_RECORDS SUPPLIED:_
Start of Block
(** Peers. *)
Definition insert_info (conn : Conn) (peer : PeerInfo) : Conn :=
  let row := mkPeerInfoRow (pi_peer_id peer) (pi_connected_addr peer) (network_group (pi_connected_addr peer))
    (pi_score peer) (status_to_u8 (pi_status peer)) (is_inbound (pi_session_type peer)) 0
    (millis_to_secs (pi_last_connected_at_ms peer)) in
  set_peer_info conn (filter (fun r => ir_peer_id r <> pi_peer_id peer) (peer_info conn) ++ [row]).

Definition row_info (row : PeerInfoRow) : PeerInfo :=
  mkPeerInfo (ir_peer_id row) (ir_connected_addr row) (ir_score row) (u8_to_status (ir_status row))
    (bool_to_endpoint (ir_endpoint row)) (secs_to_millis (ir_ban_time_secs row))
    (secs_to_millis (ir_last_connected_at_secs row)).

Definition get_by_peer_id (conn : Conn) (peer_id : PeerId) : option PeerInfo :=
  row_info <$> head (filter (fun r => ir_peer_id r = peer_id) (peer_info conn)).

Definition get_or_insert (conn : Conn) (peer : PeerInfo) : Conn * PeerInfo :=
  match get_by_peer_id conn (pi_peer_id peer) with
  | Some peer => (conn, peer)
  | None => (insert_info conn peer, peer)
  end.

(** [UPDATE peer_info SET ... WHERE peer_id = ...], and how many rows it changed. *)
Definition update_rows (conn : Conn) (peer_id : PeerId) (f : PeerInfoRow -> PeerInfoRow) : Conn :=
  set_peer_info conn ((fun r => if decide (ir_peer_id r = peer_id) then f r else r) <$> peer_info conn).
(* ===== verification/Network.v ===== *)
(** * The state of the network and its handlers

    [network/src/network.rs] (the network state, its event handler, the
    controller), the protocols ping, feeler, discovery and identify of
    [network/src/protocols] and the service that dials, [outbound_peer.rs].  What
    the code asks of the service of the package [p2p] is a list of commands; that
    package's reading of addresses and keys is the class [P2pUtils].  The module
    [Compress] is [network/src/compress.rs]. *)
From S2P Require Import Prelude PeerStore PeerRegistry.

Definition FEELER_PROTOCOL_ID : Z := 3.
Definition IDENTIFY_PROTOCOL_ID : Z := 2.
Definition FEELER_CONNECTION_COUNT : Z := 5.
Definition MAX_RETURN_LISTEN_ADDRS : Z := 10.
Definition ADDR_LIMIT : Z := 3.
Definition U8_MAX : Z := 255.

Class P2pUtils := {
  multihash_from_bytes : Bytes -> option Bytes;
  peer_id_from_bytes : Bytes -> option PeerId;
  extract_peer_id : Multiaddr -> option PeerId;
  multiaddr_to_socketaddr : Multiaddr -> option (IpAddr * Z);
  is_reachable : IpAddr -> bool
}.

Inductive Command :=
| Disconnect (session_id : Z)
| Dial (addr : Multiaddr) (target : Z)
| OpenProtocols (session_id : Z) (protos : list Z)
| SendAddrs (addrs : list Multiaddr).

Definition is_dial (c : Command) : bool := match c with Dial _ _ => true | _ => false end.

(** A session; the key of the remote end gives its peer id. *)
Record SessionContext := mkSessionContext {
  sc_id : Z; sc_address : Multiaddr; sc_ty : SessionType; sc_peer_id : option PeerId
}.

(** ** Configuration *)

Record NetworkConfig := mkNetworkConfig {
  cfg_reserved_only : bool;
  cfg_max_peers : Z;
  cfg_max_outbound_peers : Z;
  cfg_discovery_local_address : bool;
  cfg_connect_outbound_interval : Z;
  cfg_listen_addresses : list Multiaddr;
  cfg_public_addresses : list Multiaddr;
  cfg_bootnodes : list Multiaddr;
  cfg_reserved_peers : list Multiaddr
}.
Inductive ConfigError := BadAddress.

Record NetworkState := mkNetworkState {
  ns_registry : PeerRegistry;
  ns_store : PeerStore;
  ns_original_listened : list Multiaddr;
  ns_dialing : gmap PeerId Z;
  ns_protocol_ids : gset Z;
  ns_listened : gmap Multiaddr Z;
  ns_disconnecting : gset Z;
  ns_local_peer_id : PeerId;
  ns_config : NetworkConfig
}.
Definition set_registry (self : NetworkState) (reg : PeerRegistry) : NetworkState :=
  mkNetworkState reg (ns_store self) (ns_original_listened self) (ns_dialing self) (ns_protocol_ids self)
    (ns_listened self) (ns_disconnecting self) (ns_local_peer_id self) (ns_config self).
Definition set_store (self : NetworkState) (store : PeerStore) : NetworkState :=
  mkNetworkState (ns_registry self) store (ns_original_listened self) (ns_dialing self) (ns_protocol_ids self)
    (ns_listened self) (ns_disconnecting self) (ns_local_peer_id self) (ns_config self).
Definition set_dialing (self : NetworkState) (dialing : gmap PeerId Z) : NetworkState :=
  mkNetworkState (ns_registry self) (ns_store self) (ns_original_listened self) dialing (ns_protocol_ids self)
    (ns_listened self) (ns_disconnecting self) (ns_local_peer_id self) (ns_config self).
Definition set_listened (self : NetworkState) (listened : gmap Multiaddr Z) : NetworkState :=
  mkNetworkState (ns_registry self) (ns_store self) (ns_original_listened self) (ns_dialing self)
    (ns_protocol_ids self) listened (ns_disconnecting self) (ns_local_peer_id self) (ns_config self).
Definition set_disconnecting (self : NetworkState) (sessions : gset Z) : NetworkState :=
  mkNetworkState (ns_registry self) (ns_store self) (ns_original_listened self) (ns_dialing self)
    (ns_protocol_ids self) (ns_listened self) sessions (ns_local_peer_id self) (ns_config self).
Definition push_original (self : NetworkState) (addrs : list Multiaddr) : NetworkState :=
  mkNetworkState (ns_registry self) (ns_store self) (ns_original_listened self ++ addrs) (ns_dialing self)
    (ns_protocol_ids self) (ns_listened self) (ns_disconnecting self) (ns_local_peer_id self) (ns_config self).

Section network.
Context {utils : P2pUtils}.

(** An address of the configuration ends in the peer id. *)
Definition split_peer (addr : Multiaddr) : outcome ConfigError (PeerId * Multiaddr) :=
  match last addr with
  | Some (P2p key) =>
      peer_id ← ok_or (peer_id_from_bytes key) BadAddress;
      Ok (peer_id, take (length addr - 1) addr)
  | _ => Err BadAddress
  end.
Definition reserved_peers (self : NetworkConfig) : outcome ConfigError (list (PeerId * Multiaddr)) :=
  try_map split_peer (cfg_reserved_peers self).
Definition config_bootnodes (self : NetworkConfig) : outcome ConfigError (list (PeerId * Multiaddr)) :=
  try_map split_peer (cfg_bootnodes self).
Definition max_inbound_peers {E} (self : NetworkConfig) : outcome E Z :=
  cfg_max_peers self -64 cfg_max_outbound_peers self.

Definition from_config (env : Env) (conn : Conn) (local_peer_id : PeerId) (protocol_ids : gset Z)
    (config : NetworkConfig) : outcome ConfigError NetworkState :=
  let listened := list_to_map ((fun addr => (addr, U8_MAX)) <$>
    cfg_listen_addresses config ++ cfg_public_addresses config) in
  let peer_store := PeerStore_new env conn PeerScoreConfig_default in
  bootnodes ← config_bootnodes config;
  let peer_store := foldl (fun s '(peer_id, addr) => add_bootnode s peer_id addr) peer_store bootnodes in
  reserved ← reserved_peers config;
  max_inbound ← max_inbound_peers config;
  Ok (mkNetworkState
    (PeerRegistry_new max_inbound (cfg_max_outbound_peers config) (cfg_reserved_only config) reserved.*1)
    peer_store [] ∅ protocol_ids listened ∅ local_peer_id config).

Context {E : Type}.
Local Abbreviation result := (outcome E).

(** ** Reports and bans *)

Definition disconnect_peer (env : Env) (self : NetworkState) (peer_id : PeerId) : NetworkState * list Command :=
  match get_key_by_peer_id env (ns_registry self) peer_id with
  | Some session_id =>
      (set_registry self (remove_peer (ns_registry self) session_id).1, [Disconnect session_id])
  | None => (self, [])
  end.

Definition report_peer (env : Env) (self : NetworkState) (peer_id : PeerId) (behaviour : Behaviour)
    : result (NetworkState * list Command) :=
  '(store, r) ← report env (ns_store self) peer_id behaviour;
  let self := set_store self store in
  match r with
  | ReportBanned => Ok (disconnect_peer env self peer_id)
  | ReportOk => Ok (self, [])
  end.

Definition report_session (env : Env) (self : NetworkState) (session_id : Z) (behaviour : Behaviour)
    : result (NetworkState * list Command) :=
  match get_peer (ns_registry self) session_id with
  | Some peer => report_peer env self (p_peer_id peer) behaviour
  | None => Ok (self, [])
  end.

Definition ban_peer (env : Env) (self : NetworkState) (peer_id : PeerId) (timeout : Z)
    : result (NetworkState * list Command) :=
  let '(reg, peer_opt) := remove_peer_by_peer_id env (ns_registry self) peer_id in
  let self := set_registry self reg in
  match peer_opt with
  | Some peer =>
      store ← ban_addr env (ns_store self) (p_address peer) timeout;
      Ok (set_store self store, [Disconnect (p_session_id peer)])
  | None => Ok (self, [])
  end.

Definition ban_session (env : Env) (self : NetworkState) (session_id : Z) (timeout : Z)
    : result (NetworkState * list Command) :=
  match get_peer (ns_registry self) session_id with
  | Some peer => ban_peer env self (p_peer_id peer) timeout
  | None => Ok (self, [])
  end.

(** ** Accepting and dialling *)

Definition state_accept_peer (env : Env) (self : NetworkState) (peer_id : PeerId) (session : SessionContext)
    : outcome PeerError (NetworkState * option Peer) :=
  '(reg, store, evicted) ← accept_peer env (ns_registry self) peer_id (sc_address session) (sc_id session)
    (sc_ty session) (ns_store self);
  Ok (set_store (set_registry self reg) (update_status store peer_id Connected), evicted).

Definition can_dial (env : Env) (self : NetworkState) (peer_id : PeerId) (addr : Multiaddr) : bool :=
  negb (bool_decide (ns_local_peer_id self = peer_id)
    || bool_decide (is_Some (ns_listened self !! addr))
    || (bool_decide (is_Some (get_key_by_peer_id env (ns_registry self) peer_id))
        || is_feeler (ns_registry self) peer_id)
    || bool_decide (is_Some (ns_dialing self !! peer_id))).

Definition dial_success (self : NetworkState) (peer_id : PeerId) : NetworkState :=
  set_dialing self (delete peer_id (ns_dialing self)).

Definition dial_failed (self : NetworkState) (peer_id : PeerId) : NetworkState :=
  let self := set_registry self (remove_feeler (ns_registry self) peer_id) in
  set_dialing self (delete peer_id (ns_dialing self)).

(** [env_dial] tells whether the service takes the command. *)
Definition dial (env : Env) (self : NetworkState) (peer_id : PeerId) (addr : Multiaddr) (target : Z)
    : NetworkState * list Command :=
  if can_dial env self peer_id addr then
    match multihash_from_bytes peer_id with
    | Some peer_id_hash =>
        let addr := addr ++ [P2p peer_id_hash] in
        if env_dial env
        then (set_dialing self (<[peer_id := env_instant env]> (ns_dialing self)), [Dial addr target])
        else (self, [])
    | None => (self, [])
    end
  else (self, []).

Definition dial_identify (env : Env) (self : NetworkState) (peer_id : PeerId) (addr : Multiaddr)
    : NetworkState * list Command := dial env self peer_id addr IDENTIFY_PROTOCOL_ID.
Definition dial_feeler (env : Env) (self : NetworkState) (peer_id : PeerId) (addr : Multiaddr)
    : NetworkState * list Command := dial env self peer_id addr FEELER_PROTOCOL_ID.

(** Run a handler on every element and put the commands together. *)
Definition for_commands {A} (f : NetworkState -> A -> NetworkState * list Command) (self : NetworkState)
    (l : list A) : NetworkState * list Command :=
  foldl (fun acc a => let '(self, cs) := f acc.1 a in (self, acc.2 ++ cs)) (self, []) l.

(** ** The event handler *)

Definition handle_dialer_error (self : NetworkState) (address : Multiaddr) (connect_self : bool)
    : result (NetworkState * list Command) :=
  let self := if connect_self
    then set_listened self (<[filter (fun proto => is_p2p proto = false) address := U8_MAX]> (ns_listened self))
    else self in
  peer_id ← expect (extract_peer_id address);
  Ok (dial_failed self peer_id, []).

Definition session_open (env : Env) (self : NetworkState) (session : SessionContext)
    : result (NetworkState * list Command) :=
  peer_id ← expect (sc_peer_id session);
  let self := dial_success self peer_id in
  if is_feeler (ns_registry self) peer_id then Ok (self, [])
  else match state_accept_peer env self peer_id session with
  | Ok (self, Some evicted_peer) => Ok (self, [Disconnect (p_session_id evicted_peer)])
  | Ok (self, None) => Ok (self, [])
  | Err _ => Ok (self, [Disconnect (sc_id session)])
  | Panic => Panic
  end.

Definition session_close (self : NetworkState) (session : SessionContext) : result (NetworkState * list Command) :=
  peer_id ← expect (sc_peer_id session);
  let self := set_registry self (remove_feeler (ns_registry self) peer_id) in
  let self := set_disconnecting self (ns_disconnecting self ∖ {[sc_id session]}) in
  let '(reg, removed) := remove_peer (ns_registry self) (sc_id session) in
  let self := set_registry self reg in
  Ok (match removed with
      | Some _ => set_store self (update_status (ns_store self) peer_id Disconnected)
      | None => self
      end, []).

Definition add_protocol (proto_id : Z) (version : Bytes) (peer : Peer) : Peer :=
  mkPeer (p_address peer) (p_peer_id peer) (p_last_ping_time peer) (p_last_message_time peer) (p_ping peer)
    (p_connected_time peer) (p_session_id peer) (p_session_type peer) (<[proto_id := version]> (p_protocols peer))
    (p_is_reserved peer).
Definition set_message_time (t : Z) (peer : Peer) : Peer :=
  mkPeer (p_address peer) (p_peer_id peer) (p_last_ping_time peer) (Some t) (p_ping peer)
    (p_connected_time peer) (p_session_id peer) (p_session_type peer) (p_protocols peer) (p_is_reserved peer).
Definition set_ping (t duration : Z) (peer : Peer) : Peer :=
  mkPeer (p_address peer) (p_peer_id peer) (Some t) (p_last_message_time peer) (Some duration)
    (p_connected_time peer) (p_session_id peer) (p_session_type peer) (p_protocols peer) (p_is_reserved peer).
Lemma try_evict_some reg : (exists sid p, pr_peers reg !! sid = Some p /\ evictable p = true) ->
  is_Some (try_evict_inbound_peer env reg).
Proof.
  intros (sid & p & Hp & He). unfold try_evict_inbound_peer.
  set (candidates := filter _ (peer_values env reg)).
  assert (p ∈ candidates) as Hin by (apply list_elem_of_filter; split; [done|]; apply peer_values_in; eauto).
  destruct (unprotected_spec candidates) as (d1 & d2 & d3 & Hsplit & L1 & L2 & L3 & _). cbv zeta in *.
  set (rest := unprotected env candidates) in *.
  assert (rest <> []) as Hrest.
  { intros ->. rewrite !app_nil_r in Hsplit, L3. pose proof (Permutation_length Hsplit) as Hlen.
    rewrite !length_app in Hlen. assert (length candidates <> 0)%nat by (destruct candidates; [set_solver|done]).
    assert (length d3 = 0)%nat as H3 by (destruct d3; [done|]; cbn [length] in *; pose proof (Nat.div_lt (S (length d3)) 2); lia).
    repeat case_decide; lia. }
  destruct (evict_group_some rest Hrest) as (group & Hg & Hmax). rewrite Hmax. cbn.
  destruct (choose_some _ Henv _ group Hg) as [q ->]. by eexists.
Qed.
End eviction.

(** ** The invariant of the registry *)

Definition unreserved_in (p : Peer) : bool := evictable p.
Definition unreserved_out (p : Peer) : bool := Peer_is_outbound p && negb (p_is_reserved p).
Definition peer_count (kind : Peer -> bool) (peers : gmap Z Peer) : nat :=
  size (filter (fun kv => kind kv.2 = true) peers).

Record registry_ok (reg : PeerRegistry) : Prop := {
  ro_session : forall sid p, pr_peers reg !! sid = Some p -> p_session_id p = sid;
  ro_unique : forall i j p q, pr_peers reg !! i = Some p -> pr_peers reg !! j = Some q ->
    p_peer_id p = p_peer_id q -> i = j;
  ro_reserved : forall sid p, pr_peers reg !! sid = Some p ->
    p_is_reserved p = bool_decide (p_peer_id p ∈ pr_reserved_peers reg);
  ro_inbound : Z.of_nat (peer_count unreserved_in (pr_peers reg)) <= pr_max_inbound reg;
  ro_outbound : Z.of_nat (peer_count unreserved_out (pr_peers reg)) <= pr_max_outbound reg;
  ro_widths : u32 (pr_max_inbound reg) /\ u32 (pr_max_outbound reg)
}.

Lemma peer_count_delete kind peers sid : (peer_count kind (delete sid peers) <= peer_count kind peers)%nat.
Proof. unfold peer_count. rewrite map_filter_delete. apply map_subseteq_size, delete_subseteq. Qed.

Lemma peer_count_evict kind peers sid p : peers !! sid = Some p -> kind p = true ->
  peer_count kind peers = S (peer_count kind (delete sid peers)).
Proof.
  intros Hp Hk. unfold peer_count. rewrite map_filter_delete.
  rewrite map_size_delete_Some; [|by exists p; apply map_lookup_filter_Some]. 
  assert (0 < size (filter (fun kv => kind kv.2 = true) peers))%nat; [|lia].
  apply Nat.neq_0_lt_0. intros H0%map_size_empty_inv.
  assert (filter (fun kv : Z * Peer => kind kv.2 = true) peers !! sid = Some p) as H by by apply map_lookup_filter_Some.
  by rewrite H0 in H.
Qed.

Lemma peer_count_insert kind peers sid p : peers !! sid = None ->
  peer_count kind (<[sid := p]> peers) = (if kind p then S (peer_count kind peers) else peer_count kind peers).
Proof.
  intros Hn. unfold peer_count. destruct (kind p) eqn:Hk.
  - rewrite map_filter_insert_True by done. apply map_size_insert_None. apply map_lookup_filter_None. by left.
  - rewrite map_filter_insert_False by (cbn; congruence). by rewrite delete_id.
Qed.

(** The same peers with other times and protocols. *)
Lemma peer_count_update kind peers sid p q : peers !! sid = Some p -> kind q = kind p ->
  peer_count kind (<[sid := q]> peers) = peer_count kind peers.
Proof.
  intros Hp Hk. rewrite <- insert_delete_eq, peer_count_insert by apply lookup_delete_eq. rewrite Hk.
  destruct (kind p) eqn:Hkp; [by rewrite (peer_count_evict _ _ _ _ Hp Hkp)|].
  unfold peer_count. rewrite map_filter_delete. apply map_size_delete_None. 
  apply map_lookup_filter_None. right. intros p' Hp'. simplify_eq. cbn. congruence.
Qed.

Lemma remove_peer_ok reg sid : registry_ok reg -> registry_ok (remove_peer reg sid).1.
Proof.
  intros []. split; cbn; [| | | | |done].
  - intros ? ? [_ ?]%lookup_delete_Some. eauto.
  - intros ? ? ? ? [_ ?]%lookup_delete_Some [_ ?]%lookup_delete_Some. eauto.
  - intros ? ? [_ ?]%lookup_delete_Some. eauto.
  - pose proof (peer_count_delete unreserved_in (pr_peers reg) sid). lia.
  - pose proof (peer_count_delete unreserved_out (pr_peers reg) sid). lia.
Qed.

Lemma set_feelers_ok reg feelers : registry_ok reg -> registry_ok (set_feelers reg feelers).
Proof. by intros []. Qed.

(** The changes of a peer that the handlers make. *)
Definition same_peer (p q : Peer) : Prop :=
  p_address p = p_address q /\ p_peer_id p = p_peer_id q /\ p_session_id p = p_session_id q /\
  p_session_type p = p_session_type q /\ p_is_reserved p = p_is_reserved q.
End of Block
_DESCRIPTION OF THE TASK:_ Search the entries above for lines containing the word "evictable", and copy each one.

_ANSWER FOR THIS EXERCISE:_
Lemma try_evict_some reg : (exists sid p, pr_peers reg !! sid = Some p /\ evictable p = true) ->
Definition unreserved_in (p : Peer) : bool := evictable p.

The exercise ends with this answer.